- ACTIVITY
Below are entries; print them exactly from the first line through the one containing "- a Python [dict]".
[[ EXTRACTED INFORMATION, beginning ]]
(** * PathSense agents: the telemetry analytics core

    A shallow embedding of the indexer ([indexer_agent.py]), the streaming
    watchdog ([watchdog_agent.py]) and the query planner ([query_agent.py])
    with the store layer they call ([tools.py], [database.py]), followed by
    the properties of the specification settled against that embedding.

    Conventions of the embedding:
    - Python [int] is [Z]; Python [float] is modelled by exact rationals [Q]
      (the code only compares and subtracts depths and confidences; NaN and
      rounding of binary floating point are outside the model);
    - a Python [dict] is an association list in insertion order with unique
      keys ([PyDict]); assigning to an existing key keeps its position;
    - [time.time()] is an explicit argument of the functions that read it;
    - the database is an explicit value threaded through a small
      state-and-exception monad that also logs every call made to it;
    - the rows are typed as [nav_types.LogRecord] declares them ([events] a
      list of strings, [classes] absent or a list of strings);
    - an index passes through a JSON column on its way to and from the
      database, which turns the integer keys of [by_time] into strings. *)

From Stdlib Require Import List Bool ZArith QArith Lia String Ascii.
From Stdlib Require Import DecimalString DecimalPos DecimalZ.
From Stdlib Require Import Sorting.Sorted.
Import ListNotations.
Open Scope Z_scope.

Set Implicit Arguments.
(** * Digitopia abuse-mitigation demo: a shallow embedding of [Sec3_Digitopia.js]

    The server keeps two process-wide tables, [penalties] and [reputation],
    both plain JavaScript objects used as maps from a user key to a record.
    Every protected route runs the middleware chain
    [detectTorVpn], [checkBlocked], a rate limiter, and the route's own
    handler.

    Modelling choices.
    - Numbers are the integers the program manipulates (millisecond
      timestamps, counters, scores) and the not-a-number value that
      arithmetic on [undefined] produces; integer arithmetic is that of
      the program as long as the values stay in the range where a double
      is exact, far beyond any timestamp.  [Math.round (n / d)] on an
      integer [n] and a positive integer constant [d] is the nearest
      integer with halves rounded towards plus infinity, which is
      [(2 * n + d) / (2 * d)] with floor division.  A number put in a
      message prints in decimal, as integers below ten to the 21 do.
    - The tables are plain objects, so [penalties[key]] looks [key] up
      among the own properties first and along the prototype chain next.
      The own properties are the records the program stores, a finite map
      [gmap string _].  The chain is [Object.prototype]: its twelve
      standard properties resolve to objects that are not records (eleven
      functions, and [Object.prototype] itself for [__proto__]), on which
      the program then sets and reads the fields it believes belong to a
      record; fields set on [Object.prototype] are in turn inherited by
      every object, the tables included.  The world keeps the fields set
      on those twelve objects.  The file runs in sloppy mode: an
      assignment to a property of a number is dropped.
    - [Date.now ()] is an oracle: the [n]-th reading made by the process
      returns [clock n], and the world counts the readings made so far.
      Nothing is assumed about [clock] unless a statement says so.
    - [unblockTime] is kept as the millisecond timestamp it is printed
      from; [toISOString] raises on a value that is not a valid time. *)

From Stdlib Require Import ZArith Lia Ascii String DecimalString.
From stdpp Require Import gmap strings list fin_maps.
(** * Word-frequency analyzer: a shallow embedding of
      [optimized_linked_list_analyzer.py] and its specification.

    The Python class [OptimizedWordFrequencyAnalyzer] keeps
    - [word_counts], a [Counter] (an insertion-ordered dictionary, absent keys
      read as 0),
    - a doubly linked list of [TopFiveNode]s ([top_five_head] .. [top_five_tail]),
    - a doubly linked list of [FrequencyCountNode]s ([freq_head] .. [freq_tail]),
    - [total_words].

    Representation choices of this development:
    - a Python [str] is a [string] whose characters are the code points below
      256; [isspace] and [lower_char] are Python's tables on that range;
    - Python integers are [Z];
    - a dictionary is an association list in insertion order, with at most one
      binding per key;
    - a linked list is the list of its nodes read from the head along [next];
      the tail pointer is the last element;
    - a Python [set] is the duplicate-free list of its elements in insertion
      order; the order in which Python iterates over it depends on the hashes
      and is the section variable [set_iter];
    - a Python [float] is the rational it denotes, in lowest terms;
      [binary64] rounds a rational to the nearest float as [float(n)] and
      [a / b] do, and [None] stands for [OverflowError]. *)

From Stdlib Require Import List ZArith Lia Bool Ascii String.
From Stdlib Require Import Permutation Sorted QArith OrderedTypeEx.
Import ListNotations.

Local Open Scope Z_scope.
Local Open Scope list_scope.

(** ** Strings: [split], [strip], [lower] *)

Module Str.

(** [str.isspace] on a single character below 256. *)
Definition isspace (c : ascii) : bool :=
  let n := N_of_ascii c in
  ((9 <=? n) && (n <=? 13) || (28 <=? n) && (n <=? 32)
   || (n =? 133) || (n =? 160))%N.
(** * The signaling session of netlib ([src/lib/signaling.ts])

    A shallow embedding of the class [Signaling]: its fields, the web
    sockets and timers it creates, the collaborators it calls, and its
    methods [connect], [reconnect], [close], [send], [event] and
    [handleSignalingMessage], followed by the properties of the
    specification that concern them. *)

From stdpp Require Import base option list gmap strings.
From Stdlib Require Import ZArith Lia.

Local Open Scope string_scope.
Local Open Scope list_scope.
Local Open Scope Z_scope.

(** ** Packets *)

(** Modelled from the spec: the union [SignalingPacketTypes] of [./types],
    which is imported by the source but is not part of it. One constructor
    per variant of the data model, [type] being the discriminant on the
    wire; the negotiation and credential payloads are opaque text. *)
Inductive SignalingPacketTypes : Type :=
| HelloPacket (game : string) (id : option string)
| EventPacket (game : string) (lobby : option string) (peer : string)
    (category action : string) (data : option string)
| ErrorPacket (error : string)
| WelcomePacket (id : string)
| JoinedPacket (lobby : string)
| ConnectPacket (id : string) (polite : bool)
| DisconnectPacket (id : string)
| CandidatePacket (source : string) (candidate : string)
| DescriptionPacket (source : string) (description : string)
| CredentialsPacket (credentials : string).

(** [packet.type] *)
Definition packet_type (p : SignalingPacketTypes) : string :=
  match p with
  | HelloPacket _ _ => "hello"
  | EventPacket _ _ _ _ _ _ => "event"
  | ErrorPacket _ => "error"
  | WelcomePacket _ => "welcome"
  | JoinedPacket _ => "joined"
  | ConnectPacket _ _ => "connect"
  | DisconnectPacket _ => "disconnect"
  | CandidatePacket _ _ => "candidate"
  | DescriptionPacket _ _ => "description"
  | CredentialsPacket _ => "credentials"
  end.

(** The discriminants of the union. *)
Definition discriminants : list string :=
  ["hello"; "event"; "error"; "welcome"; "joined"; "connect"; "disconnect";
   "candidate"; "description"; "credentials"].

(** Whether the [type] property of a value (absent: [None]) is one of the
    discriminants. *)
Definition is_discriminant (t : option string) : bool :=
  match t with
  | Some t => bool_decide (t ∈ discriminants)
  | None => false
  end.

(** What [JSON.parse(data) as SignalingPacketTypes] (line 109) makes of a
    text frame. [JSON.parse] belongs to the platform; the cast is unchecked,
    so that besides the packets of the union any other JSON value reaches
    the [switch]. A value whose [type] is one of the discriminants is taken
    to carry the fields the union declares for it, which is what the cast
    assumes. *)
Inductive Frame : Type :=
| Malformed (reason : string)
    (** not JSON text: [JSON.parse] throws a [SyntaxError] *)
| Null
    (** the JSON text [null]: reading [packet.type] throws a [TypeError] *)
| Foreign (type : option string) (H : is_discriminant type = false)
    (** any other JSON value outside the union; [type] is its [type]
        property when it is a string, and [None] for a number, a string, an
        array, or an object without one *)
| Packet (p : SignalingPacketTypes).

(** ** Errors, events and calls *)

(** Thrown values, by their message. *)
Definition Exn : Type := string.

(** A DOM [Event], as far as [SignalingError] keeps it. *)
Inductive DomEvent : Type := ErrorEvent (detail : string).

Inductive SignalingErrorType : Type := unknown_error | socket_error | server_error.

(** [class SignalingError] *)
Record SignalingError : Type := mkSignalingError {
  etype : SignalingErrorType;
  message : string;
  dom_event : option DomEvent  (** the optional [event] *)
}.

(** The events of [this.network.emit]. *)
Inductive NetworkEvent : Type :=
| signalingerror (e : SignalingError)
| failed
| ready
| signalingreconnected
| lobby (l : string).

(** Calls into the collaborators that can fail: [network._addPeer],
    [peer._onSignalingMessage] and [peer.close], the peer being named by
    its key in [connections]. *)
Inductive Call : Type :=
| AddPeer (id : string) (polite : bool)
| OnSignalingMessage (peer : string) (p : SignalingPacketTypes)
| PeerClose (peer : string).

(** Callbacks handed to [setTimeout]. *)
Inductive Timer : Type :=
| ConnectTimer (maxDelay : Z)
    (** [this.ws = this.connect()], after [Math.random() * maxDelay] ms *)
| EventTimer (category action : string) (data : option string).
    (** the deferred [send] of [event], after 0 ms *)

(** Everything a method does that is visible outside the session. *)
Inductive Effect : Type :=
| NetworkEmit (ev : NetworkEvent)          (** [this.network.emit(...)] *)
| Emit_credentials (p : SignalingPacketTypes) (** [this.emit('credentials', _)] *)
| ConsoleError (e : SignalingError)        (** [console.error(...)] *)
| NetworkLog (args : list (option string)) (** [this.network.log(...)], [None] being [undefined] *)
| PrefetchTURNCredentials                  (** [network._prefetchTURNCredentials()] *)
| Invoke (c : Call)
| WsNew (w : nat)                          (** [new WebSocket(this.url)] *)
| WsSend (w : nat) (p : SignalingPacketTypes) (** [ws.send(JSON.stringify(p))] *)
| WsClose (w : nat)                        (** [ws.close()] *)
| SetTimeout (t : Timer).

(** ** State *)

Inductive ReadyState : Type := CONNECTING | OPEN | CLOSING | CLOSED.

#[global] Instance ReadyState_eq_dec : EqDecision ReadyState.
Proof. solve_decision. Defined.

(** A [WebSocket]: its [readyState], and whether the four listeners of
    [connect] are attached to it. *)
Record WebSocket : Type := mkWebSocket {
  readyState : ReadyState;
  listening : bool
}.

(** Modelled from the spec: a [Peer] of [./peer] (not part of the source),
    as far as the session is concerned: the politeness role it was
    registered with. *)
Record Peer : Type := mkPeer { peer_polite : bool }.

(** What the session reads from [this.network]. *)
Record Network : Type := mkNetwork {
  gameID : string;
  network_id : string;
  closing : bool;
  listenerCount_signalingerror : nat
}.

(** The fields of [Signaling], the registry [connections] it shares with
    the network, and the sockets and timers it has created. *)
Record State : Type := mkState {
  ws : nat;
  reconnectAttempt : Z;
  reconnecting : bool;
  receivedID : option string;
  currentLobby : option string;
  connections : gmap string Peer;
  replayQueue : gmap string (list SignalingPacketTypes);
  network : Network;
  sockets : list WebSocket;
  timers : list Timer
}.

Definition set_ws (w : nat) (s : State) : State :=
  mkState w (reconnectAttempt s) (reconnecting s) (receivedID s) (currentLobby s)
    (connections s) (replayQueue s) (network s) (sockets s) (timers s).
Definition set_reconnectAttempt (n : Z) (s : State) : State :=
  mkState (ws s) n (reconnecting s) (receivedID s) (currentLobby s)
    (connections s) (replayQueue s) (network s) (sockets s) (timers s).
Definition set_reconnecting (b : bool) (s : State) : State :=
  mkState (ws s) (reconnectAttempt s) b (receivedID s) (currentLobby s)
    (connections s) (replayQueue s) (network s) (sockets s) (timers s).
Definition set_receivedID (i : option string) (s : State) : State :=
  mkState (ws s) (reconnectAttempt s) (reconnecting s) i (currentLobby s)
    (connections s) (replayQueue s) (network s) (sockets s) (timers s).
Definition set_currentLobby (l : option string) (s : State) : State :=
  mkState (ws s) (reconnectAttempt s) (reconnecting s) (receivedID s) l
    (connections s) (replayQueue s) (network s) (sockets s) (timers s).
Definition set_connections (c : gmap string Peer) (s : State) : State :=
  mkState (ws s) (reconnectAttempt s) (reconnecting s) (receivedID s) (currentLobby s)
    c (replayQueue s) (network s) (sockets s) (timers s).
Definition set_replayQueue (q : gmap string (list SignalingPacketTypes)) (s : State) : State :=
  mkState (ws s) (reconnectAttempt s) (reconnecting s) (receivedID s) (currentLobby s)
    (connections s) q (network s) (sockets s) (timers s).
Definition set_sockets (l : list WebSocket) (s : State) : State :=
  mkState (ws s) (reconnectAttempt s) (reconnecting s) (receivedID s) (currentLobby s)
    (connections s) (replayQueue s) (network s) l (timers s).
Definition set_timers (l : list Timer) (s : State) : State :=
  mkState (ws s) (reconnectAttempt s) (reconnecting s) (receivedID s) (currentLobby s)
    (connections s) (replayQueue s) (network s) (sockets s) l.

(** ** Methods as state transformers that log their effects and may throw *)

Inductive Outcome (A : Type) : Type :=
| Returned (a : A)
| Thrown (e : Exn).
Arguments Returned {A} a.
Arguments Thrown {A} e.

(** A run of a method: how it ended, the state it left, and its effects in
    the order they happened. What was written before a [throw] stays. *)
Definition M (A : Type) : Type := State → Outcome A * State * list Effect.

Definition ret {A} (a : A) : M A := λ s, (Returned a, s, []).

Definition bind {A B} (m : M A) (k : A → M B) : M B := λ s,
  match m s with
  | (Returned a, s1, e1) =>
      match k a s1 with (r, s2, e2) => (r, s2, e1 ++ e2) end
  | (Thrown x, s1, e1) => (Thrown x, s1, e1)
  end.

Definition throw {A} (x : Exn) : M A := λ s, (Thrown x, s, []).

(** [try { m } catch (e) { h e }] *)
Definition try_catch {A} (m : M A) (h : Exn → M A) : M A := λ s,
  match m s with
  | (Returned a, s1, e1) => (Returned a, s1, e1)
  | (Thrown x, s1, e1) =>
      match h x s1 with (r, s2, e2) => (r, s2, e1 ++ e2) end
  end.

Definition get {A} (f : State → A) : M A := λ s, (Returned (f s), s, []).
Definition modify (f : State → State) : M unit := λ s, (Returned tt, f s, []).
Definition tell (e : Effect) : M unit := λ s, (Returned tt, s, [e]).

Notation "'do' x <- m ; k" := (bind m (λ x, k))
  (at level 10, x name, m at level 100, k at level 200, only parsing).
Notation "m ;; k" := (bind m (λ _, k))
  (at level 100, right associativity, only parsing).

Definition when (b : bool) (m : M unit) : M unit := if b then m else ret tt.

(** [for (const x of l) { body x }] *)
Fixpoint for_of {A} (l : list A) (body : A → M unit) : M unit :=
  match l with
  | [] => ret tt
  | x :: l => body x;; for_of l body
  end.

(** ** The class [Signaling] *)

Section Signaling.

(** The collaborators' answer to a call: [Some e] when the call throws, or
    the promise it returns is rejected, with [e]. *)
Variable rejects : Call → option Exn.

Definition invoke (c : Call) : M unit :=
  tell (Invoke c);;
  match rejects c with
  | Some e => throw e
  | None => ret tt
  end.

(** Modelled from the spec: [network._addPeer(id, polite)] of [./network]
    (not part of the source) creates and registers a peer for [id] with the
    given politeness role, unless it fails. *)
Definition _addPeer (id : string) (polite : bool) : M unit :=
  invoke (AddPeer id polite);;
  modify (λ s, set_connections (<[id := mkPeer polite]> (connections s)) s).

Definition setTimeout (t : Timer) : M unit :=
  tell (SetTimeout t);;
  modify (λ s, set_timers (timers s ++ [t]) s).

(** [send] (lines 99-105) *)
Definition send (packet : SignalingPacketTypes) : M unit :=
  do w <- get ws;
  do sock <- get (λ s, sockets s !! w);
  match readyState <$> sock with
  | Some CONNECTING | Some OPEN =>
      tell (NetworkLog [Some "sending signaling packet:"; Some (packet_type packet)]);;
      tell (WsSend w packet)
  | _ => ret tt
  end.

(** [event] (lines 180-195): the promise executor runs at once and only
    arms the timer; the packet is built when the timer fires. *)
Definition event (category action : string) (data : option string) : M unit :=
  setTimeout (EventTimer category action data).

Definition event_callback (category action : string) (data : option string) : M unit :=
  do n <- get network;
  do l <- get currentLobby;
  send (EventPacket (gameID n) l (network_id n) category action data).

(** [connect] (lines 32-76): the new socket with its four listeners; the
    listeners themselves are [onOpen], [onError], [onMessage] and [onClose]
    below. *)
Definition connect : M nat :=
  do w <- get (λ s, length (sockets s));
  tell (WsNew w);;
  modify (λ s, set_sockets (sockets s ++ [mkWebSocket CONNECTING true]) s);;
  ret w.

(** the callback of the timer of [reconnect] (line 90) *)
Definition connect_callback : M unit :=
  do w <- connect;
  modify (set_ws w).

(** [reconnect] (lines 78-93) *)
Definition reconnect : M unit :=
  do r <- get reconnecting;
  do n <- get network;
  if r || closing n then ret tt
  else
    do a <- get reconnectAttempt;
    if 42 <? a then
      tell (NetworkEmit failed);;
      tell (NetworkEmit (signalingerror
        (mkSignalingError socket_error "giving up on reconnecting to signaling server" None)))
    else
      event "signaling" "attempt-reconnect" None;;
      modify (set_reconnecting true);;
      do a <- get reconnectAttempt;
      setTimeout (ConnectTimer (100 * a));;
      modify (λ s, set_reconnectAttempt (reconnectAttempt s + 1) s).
[[ EXTRACTED INFORMATION, end ]]
- ANSWER TO THIS PROBLEM
(** * PathSense agents: the telemetry analytics core

    A shallow embedding of the indexer ([indexer_agent.py]), the streaming
    watchdog ([watchdog_agent.py]) and the query planner ([query_agent.py])
    with the store layer they call ([tools.py], [database.py]), followed by
    the properties of the specification settled against that embedding.

    Conventions of the embedding:
    - Python [int] is [Z]; Python [float] is modelled by exact rationals [Q]
      (the code only compares and subtracts depths and confidences; NaN and
      rounding of binary floating point are outside the model);
    - a Python [dict] is an association list in insertion order with unique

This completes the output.